Start of Block
(** ** Results of the checked operations *)
Lemma Coins_Add_ok a b s :
  Coins_Add a b = Ok s ↔ safeAdd a b = Ok s ∧ nonneg s.
Proof.
  unfold Coins_Add, Coins_SafeAdd. destruct (safeAdd a b) as [s'|e|w]; simpl;
    [|by split; [|intros [??]]..].
  destruct (IsAnyNegative s') eqn:E.
  - split; [done|]. intros [[= <-] Hn]. apply IsAnyNegative_false in Hn. congruence.
  - apply IsAnyNegative_false in E. naive_solver.
Qed.

Lemma Coins_Add_amt a b s d : Coins_Add a b = Ok s → amt s d = amt a d + amt b d.
Proof. intros [H _]%Coins_Add_ok. by apply add_spec_amt, safeAdd_spec. Qed.

Lemma Coins_Add_canonical a b s :
  sorted a → sorted b → Coins_Add a b = Ok s → canonical s ∧ nonneg s.
Proof.
  intros Ha Hb [H%safeAdd_spec Hn]%Coins_Add_ok. split; [split|done].
  - by eapply add_spec_sorted.
  - by eapply add_spec_nonzero.
Qed.

Lemma Coins_Add_total a b :
  sorted a → sorted b → nonneg a → nonneg b → (∀ d, int_ok (amt a d + amt b d)) →
  ∃ s, Coins_Add a b = Ok s.
Proof.
  intros Ha Hb Na Nb H. destruct (safeAdd_total a b) as [s Hs]; [by apply no_overflow_amt|].
  exists s. apply Coins_Add_ok. split; [done|]. apply safeAdd_spec in Hs.
  apply nonneg_amt; [by eapply add_spec_sorted|]. intros d.
  rewrite (add_spec_amt _ _ _ _ Hs). pose proof (amt_nonneg a d Na).
  pose proof (amt_nonneg b d Nb). lia.
Qed.

Lemma Coins_SafeSub_ok a b s neg :
  Coins_SafeSub a b = Ok (s, neg) ↔ safeAdd a (negative b) = Ok s ∧ neg = IsAnyNegative s.
Proof.
  unfold Coins_SafeSub. destruct (safeAdd a (negative b)); simpl; naive_solver.
Qed.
End of Block
**Required action:** Reproduce the entries exactly, each one as given.

**Response for this exercise:**
(** ** Results of the checked operations *)
Lemma Coins_Add_ok a b s :
  Coins_Add a b = Ok s ↔ safeAdd a b = Ok s ∧ nonneg s.
Proof.
  unfold Coins_Add, Coins_SafeAdd. destruct (safeAdd a b) as [s'|e|w]; simpl;
    [|by split; [|intros [??]]..].
  destruct (IsAnyNegative s') eqn:E.
  - split; [done|]. intros [[= <-] Hn]. apply IsAnyNegative_false in Hn. congruence.
  - apply IsAnyNegative_false in E. naive_solver.
Qed.

Lemma Coins_Add_amt a b s d : Coins_Add a b = Ok s → amt s d = amt a d + amt b d.
Proof. intros [H _]%Coins_Add_ok. by apply add_spec_amt, safeAdd_spec. Qed.

Lemma Coins_Add_canonical a b s :
  sorted a → sorted b → Coins_Add a b = Ok s → canonical s ∧ nonneg s.
Proof.
  intros Ha Hb [H%safeAdd_spec Hn]%Coins_Add_ok. split; [split|done].
  - by eapply add_spec_sorted.
  - by eapply add_spec_nonzero.
Qed.

Lemma Coins_Add_total a b :
  sorted a → sorted b → nonneg a → nonneg b → (∀ d, int_ok (amt a d + amt b d)) →
  ∃ s, Coins_Add a b = Ok s.
Proof.
  intros Ha Hb Na Nb H. destruct (safeAdd_total a b) as [s Hs]; [by apply no_overflow_amt|].
  exists s. apply Coins_Add_ok. split; [done|]. apply safeAdd_spec in Hs.
  apply nonneg_amt; [by eapply add_spec_sorted|]. intros d.
  rewrite (add_spec_amt _ _ _ _ Hs). pose proof (amt_nonneg a d Na).
  pose proof (amt_nonneg b d Nb). lia.
Qed.

Lemma Coins_SafeSub_ok a b s neg :
  Coins_SafeSub a b = Ok (s, neg) ↔ safeAdd a (negative b) = Ok s ∧ neg = IsAnyNegative s.
Proof.
  unfold Coins_SafeSub. destruct (safeAdd a (negative b)); simpl; naive_solver.
Qed.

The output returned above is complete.